In response to inquiries regarding research initiatives and related activities, Autism Speaks’ broad-based agenda includes:
o We support the efforts of the public members of the IACC to address changes in the NIH strategic plan which will serve the diverse and urgent needs of our community.
o In 2008, as part of a special environmental factors initiative, Autism Speaks has provided $3.6 million in grants focusing on the role of environmental influences as risk factors for autism.
o We are committed to discovering the causes of autism, including exploring the role of both genetic and environmental factors, including toxins, hormones, vaccines, diet, among others.
o Autism Speaks is promoting the current efforts to restructure the way Health and Human Services agencies monitors and studies vaccine safety, including multiple agency oversight and greater funds allocated for vaccine safety research and administration.
o Autism Speaks co-founders Bob and Suzanne Wright, accompanied by Drs. Lou Cooper, Louis Sullivan and Sam Katz personally presented a comprehensive proposal regarding vaccine safety, monitoring, oversight and funding to the Secretary of Health and Human Services Mike Leavitt.
We are hopeful that the new federal administration will follow up and adopt the proposals and continue to build upon the momentum and gains that the entire autism community has helped achieve.”
It’s a strong statement, and a welcome one.

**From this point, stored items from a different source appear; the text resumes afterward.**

Lemma countb_lookup_le p ts i t : ts !! i = Some t → Z.b2z (p t) ≤ countb p ts.
Proof.
  revert i. induction ts as [|u ts IH]; intros [|i] H; [done..| |]; cbn in *.
  - injection H as ->. pose proof (countb_nonneg p ts). lia.
  - specialize (IH i H). destruct (p u); cbn; lia.
Qed.

Lemma countb_existsb p ts : existsb p ts = true ↔ 0 < countb p ts.
Proof.
  induction ts as [|t ts IH]; cbn; [split; [done|lia]|].
  pose proof (countb_nonneg p ts). rewrite orb_true_iff, IH. destruct (p t); cbn; intuition lia.
Qed.

Lemma countb_lookup p ts : 0 < countb p ts → ∃ i t, ts !! i = Some t ∧ p t = true.
Proof.
  induction ts as [|t ts IH]; cbn; [lia|]. destruct (p t) eqn:E; intros H.
  - by exists 0%nat, t.
  - destruct (IH H) as (i & u & ? & ?). by exists (S i), u.
Qed.

End Counting.

Section Invariant.
Context {item : Type}.
Implicit Types (q : fifo item) (t : thread item) (ts : list (thread item)) (s : system item).

(** A thread between the start and the end of a wait. *)
Definition pull_in t : bool := match t with PullWait _ | PullWoken _ => true | _ => false end.
Definition push_in t : bool := match t with PushWait _ _ | PushWoken _ _ => true | _ => false end.

(** A thread that was woken and has not run yet. *)
Definition pull_woken t : bool := match t with PullWoken _ => true | _ => false end.
Definition push_woken t : bool := match t with PushWoken _ _ => true | _ => false end.

Definition got t : option item := match t with Done (Got x) _ => Some x | _ => None end.

Lemma pull_in_split ts : countb pull_in ts = countb pull_asleep ts + countb pull_woken ts.
Proof. induction ts as [|t ts IH]; cbn; [done|]. destruct t; cbn; lia. Qed.

Lemma push_in_split ts : countb push_in ts = countb push_asleep ts + countb push_woken ts.
Proof. induction ts as [|t ts IH]; cbn; [done|]. destruct t; cbn; lia. Qed.

Lemma omap_got_insert ts i t t' :
  ts !! i = Some t → got t = None → omap got (<[i := t']> ts) ≡ₚ option_list (got t') ++ omap got ts.
Proof.
  intros H Hn. apply list_elem_of_split_length in H as (l1 & l2 & -> & ->).
  rewrite insert_app_r_alt, Nat.sub_diag by lia. cbn. rewrite !omap_app. cbn. rewrite Hn.
  destruct (got t'); cbn; [|done]. by rewrite Permutation_middle.
Qed.

(** A signal wakes one of the threads asleep, if there is any. *)
Lemma cond_signal_inv asleep k ts ts' :
  cond_signal asleep k ts = Some ts' →
  (countb asleep ts = 0 ∧ ts' = ts)
  ∨ (0 < countb asleep ts ∧ ∃ t, ts !! k = Some t ∧ asleep t = true ∧ ts' = <[k := woken t]> ts).
Proof.
  unfold cond_signal. pose proof (countb_nonneg asleep ts). destruct (existsb asleep ts) eqn:E.
  - apply countb_existsb in E. destruct (ts !! k) as [t|]; [|done]. destruct (asleep t) eqn:Ht; [|done].
    intros [= <-]. eauto 10.
  - intros [= <-]. left. split; [|done]. rewrite <- not_true_iff_false, countb_existsb in E. lia.
Qed.

(** ... and changes the counts by this alone. *)
Lemma signal_pull_counts b k ts ts' :
  signal_if b pull_asleep k ts = Some ts' →
  let n := Z.b2z (b && (0 <? countb pull_asleep ts)) in
  countb pull_asleep ts' = countb pull_asleep ts - n
  ∧ countb pull_woken ts' = countb pull_woken ts + n
  ∧ countb push_asleep ts' = countb push_asleep ts ∧ countb push_woken ts' = countb push_woken ts
  ∧ omap got ts' ≡ₚ omap got ts.
Proof.
  unfold signal_if. destruct b; cbn; [|intros [= <-]; split_and!; [lia..|done]].
  intros [[E ->]|(H & t & Hk & Ht & ->)]%cond_signal_inv; cbn; [rewrite E; split_and!; [cbn; lia..|done]|].
  destruct t; try done. rewrite !(countb_insert _ _ _ _ _ Hk), (omap_got_insert _ _ _ _ Hk eq_refl).
  rewrite (proj2 (Z.ltb_lt _ _) H). cbn. split_and!; [lia..|done].
Qed.

Lemma signal_push_counts b k ts ts' :
  signal_if b push_asleep k ts = Some ts' →
  let n := Z.b2z (b && (0 <? countb push_asleep ts)) in
  countb push_asleep ts' = countb push_asleep ts - n
  ∧ countb push_woken ts' = countb push_woken ts + n
  ∧ countb pull_asleep ts' = countb pull_asleep ts ∧ countb pull_woken ts' = countb pull_woken ts
  ∧ omap got ts' ≡ₚ omap got ts.
Proof.
  unfold signal_if. destruct b; cbn; [|intros [= <-]; split_and!; [lia..|done]].
  intros [[E ->]|(H & t & Hk & Ht & ->)]%cond_signal_inv; cbn; [rewrite E; split_and!; [cbn; lia..|done]|].
  destruct t; try done. rewrite !(countb_insert _ _ _ _ _ Hk), (omap_got_insert _ _ _ _ Hk eq_refl).
  rewrite (proj2 (Z.ltb_lt _ _) H). cbn. split_and!; [lia..|done].
Qed.

(** * One critical section *)

Definition contents (oq : option (fifo item)) : list item :=
  match oq with Some q => fi_o <$> q_list q | None => [] end.

(** What a critical section of the thread [t] does to the queue [q]. *)
Record section_spec t q (out : outcome item) : Prop := {
  sec_content : contents (Some q) ++ enqueued out = dequeued out ++ contents (out_queue out);
  sec_got : dequeued out = option_list (got (out_thread out));
  sec_one : (length (enqueued out) ≤ 1)%nat;
  sec_queue q' : out_queue out = Some q' →
    q_count q' = Z.of_nat (length (q_list q'))
    ∧ thrs q' = thrs q + Z.b2z (pull_in (out_thread out)) - Z.b2z (pull_in t)
    ∧ thrs_push q' = thrs_push q + Z.b2z (push_in (out_thread out)) - Z.b2z (push_in t)
    ∧ q_max q' = q_max q ∧ (eyec q' = eyec q ∨ t = DelStart)
    ∧ (enqueued out ≠ [] → signal_pull out = (0 <? thrs q') ∧ signal_push out = (0 <? thrs_push q')
         ∧ pull_in t = false ∧ ((q_max q = 0 ∧ push_in t = false) ∨ q_count q < q_max q ∨ ∃ x now, t = PostStart x now true))
    ∧ (dequeued out ≠ [] → signal_push out = negb (thrs_push q' =? 0))
    ∧ (push_in (out_thread out) = true → q_max q ≤ q_count q')
    ∧ (pull_in (out_thread out) = true → q_count q' = 0);
  sec_woken : push_woken (out_thread out) = false ∧ pull_woken (out_thread out) = false;
  sec_from : got t = None ∧ push_asleep t = false ∧ pull_asleep t = false
}.

Lemma enqueue_section t x posted_on now q :
  q_count q = Z.of_nat (length (q_list q)) → got t = None → push_asleep t = false → pull_in t = false →
  (q_max q = 0 ∧ push_in t = false) ∨ q_count q < q_max q ∨ (∃ x now, t = PostStart x now true) →
  section_spec t (set_thrs_push (thrs_push q + Z.b2z (push_in t)) q) (post_now x posted_on now q).
Proof.
  intros Hc Hg Hp Hl Hm. unfold post_now, enqueue. cbn. split; cbn; [| | | |done|].
  - by rewrite fmap_app.
  - done.
  - done.
  - intros q' [= <-]. cbn. rewrite length_app, Hl. cbn. split_and!; [lia..|by left|done|done|done|done].
  - by destruct t.
Qed.

Lemma wait_section t x posted_on now q :
  q_count q = Z.of_nat (length (q_list q)) → got t = None → push_asleep t = false → pull_in t = false →
  q_max q ≠ 0 ∨ push_in t = true →
  section_spec t (set_thrs_push (thrs_push q + Z.b2z (push_in t)) q) (post_wait x posted_on now q).
Proof.
  intros Hc Hg Hp Hl Hm. unfold post_wait. destruct (Z.leb_spec (q_max q) (q_count q)).
  - split; cbn; [by rewrite app_nil_r|done|lia| |done|by destruct t].
    intros q' [= <-]. cbn. rewrite Hl. cbn. split_and!; [lia..|by left|done|done|done|done].
  - apply enqueue_section; auto.
Qed.

Lemma take_section t now q out :
  q_count q = Z.of_nat (length (q_list q)) → got t = None → push_in t = false → pull_asleep t = false →
  take now q = Some out → section_spec t (set_thrs (thrs q + Z.b2z (pull_in t)) q) out.
Proof.
  intros Hc Hg Hp Hl. unfold take, mq_pop. destruct (q_list q) as [|fi rest] eqn:El; [done|].
  unfold test_l_cb. cbn.
  assert (Hp' : push_asleep t = false) by (by destruct t).
  repeat case_match; intros [= <-]; simplify_eq; split; cbn; try done; rewrite ?El, ?app_nil_r; try done; try lia;
    intros q' [= <-]; cbn; rewrite Hp; cbn in Hc |- *; split_and!; try lia; try done; by left.
Qed.

Lemma awaken_section t istimed now q out :
  q_count q = Z.of_nat (length (q_list q)) → got t = None → push_in t = false → pull_asleep t = false →
  tget_awaken istimed now q = Some out → section_spec t (set_thrs (thrs q + Z.b2z (pull_in t)) q) out.
Proof.
  intros Hc Hg Hp Hl. assert (Hp' : push_asleep t = false) by (by destruct t).
  unfold tget_awaken. repeat case_match; [| |]; intros Hout.
  - injection Hout as <-. split; cbn; rewrite ?app_nil_r; try done; try lia. intros q' [= <-]. cbn.
    rewrite Hp. cbn. split_and!; try lia; try done; by left.
  - by apply (take_section t now).
  - injection Hout as <-. split; cbn; rewrite ?app_nil_r; try done; try lia. intros q' [= <-]. cbn.
    rewrite Hp. cbn. apply Z.ltb_ge in H0. split_and!; try lia; try done; by left.
Qed.

Lemma select_section t abstime q :
  q_count q = Z.of_nat (length (q_list q)) → got t = None → push_in t = false → pull_asleep t = false →
  section_spec t (set_thrs (thrs q + Z.b2z (pull_in t)) q) (select_awaken abstime q).
Proof.
  intros Hc Hg Hp Hl. assert (Hp' : push_asleep t = false) by (by destruct t).
  unfold select_awaken. case_match eqn:E; split; cbn; rewrite ?app_nil_r; try done; try lia;
    intros q' [= <-]; cbn; rewrite Hp; cbn; split_and!; try lia; try done; try (by left).
  intros _. destruct (Z.ltb_spec 0 (q_count q)); [|lia].
  apply andb_true_iff in E as [E _]. lia.
Qed.

Lemma set_thrs_back q n : n = thrs q → set_thrs n q = q.
Proof. intros ->. by destruct q. Qed.

Lemma set_thrs_push_back q n : n = thrs_push q → set_thrs_push n q = q.
Proof. intros ->. by destruct q. Qed.

(** A section that only moves the thread, or changes the eye-catcher. *)
Lemma idle_section t q q' t' b1 b2 :
  q_count q = Z.of_nat (length (q_list q)) →
  q' = q ∨ (t = DelStart ∧ q' = set_eyec EYEC_DEAD q) → pull_in t = false → push_in t = false → got t = None →
  got t' = None → pull_in t' = false → push_in t' = false →
  section_spec t q (Outcome (Some q') t' b1 b2 [] []).
Proof.
  intros Hc Hq Hl Hp Hg Hg' Hl' Hp'. split; cbn.
  - rewrite app_nil_r. by destruct Hq as [->|[_ ->]].
  - by rewrite Hg'.
  - lia.
  - intros q'' [= <-]. rewrite Hl, Hp, Hl', Hp'. cbn.
    destruct Hq as [->|[-> ->]]; cbn; split_and!; try lia; try done; auto.
  - by destruct t'.
  - by destruct t.
Qed.

Lemma del_section t loops q q0 out :
  q_count q = Z.of_nat (length (q_list q)) → pull_in t = false → push_in t = false → got t = None →
  q = q0 ∨ (t = DelStart ∧ q = set_eyec EYEC_DEAD q0) → del_loop loops q = Some out → section_spec t q0 out.
Proof.
  intros Hc Hl Hp Hg Hq. unfold del_loop. repeat case_match; intros [= <-].
  - assert (q_list q0 = []) as E by (destruct Hq as [<-|[_ ->]]; done).
    split; cbn; [by rewrite E|done|lia|done|done|by destruct t].
  - apply idle_section; try done. by destruct Hq as [<-|[_ ->]].
Qed.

But it doesn’t quite clear things up.
On the one hand, Autism Speaks’ Executive VP for Communications and Awareness votes against federal funding of vaccine-autism research as an official representative of the group, while its VP of Scientific Affairs tells the media that the vaccine debate has been “put to bed” and that, “There is no merit to studying over-vaccination as a trigger for autism."
On the other hand, the President of Autism Speaks tells me that his organization is “committed” to vaccine-autism research and “hopeful” that the Obama Administration will share in that commitment.
Finally, I just noticed that Autism Speaks has posted a “Statement of Vaccine Research and Safety” on its Website. I don’t know how long it has been there, nor what influence, if any, that Katie Wright may have had over it: AUTISM SPEAKS: Statement on Vaccine Research and Safety (HERE).
Autism Speaks is committed to the health and well-being of all children. As such, we support the programs that ensure the public health, including an effective and safe immunization program designed to prevent major diseases. Immunization programs have been very effective in reducing mortality, morbidity and costs associated with common childhood diseases. Today's parents no longer need to worry that once dreaded diseases like polio and smallpox could be threats to their children.
Public trust in immunization programs must be protected. Thus it is critical that we take steps now to do all we can to affirm the public confidence in the safety of vaccines.
Autism Speaks is committed to actively supporting research to find answers to the following questions;
• Are there adverse events from vaccines that impact neurodevelopment over time?
• Are common adverse events occurring more frequently than before? If so, what changes have occurred and why?
• Does the use of combination vaccines or the practice of giving several vaccinations in one day confer increase risk for adverse events?
• Are there subgroups in the general population that exhibit more adverse events than others?
After reading this statement, I am fairly certain about one thing: Andy Shih and Alison Singer might want to get with the program – or get a new job.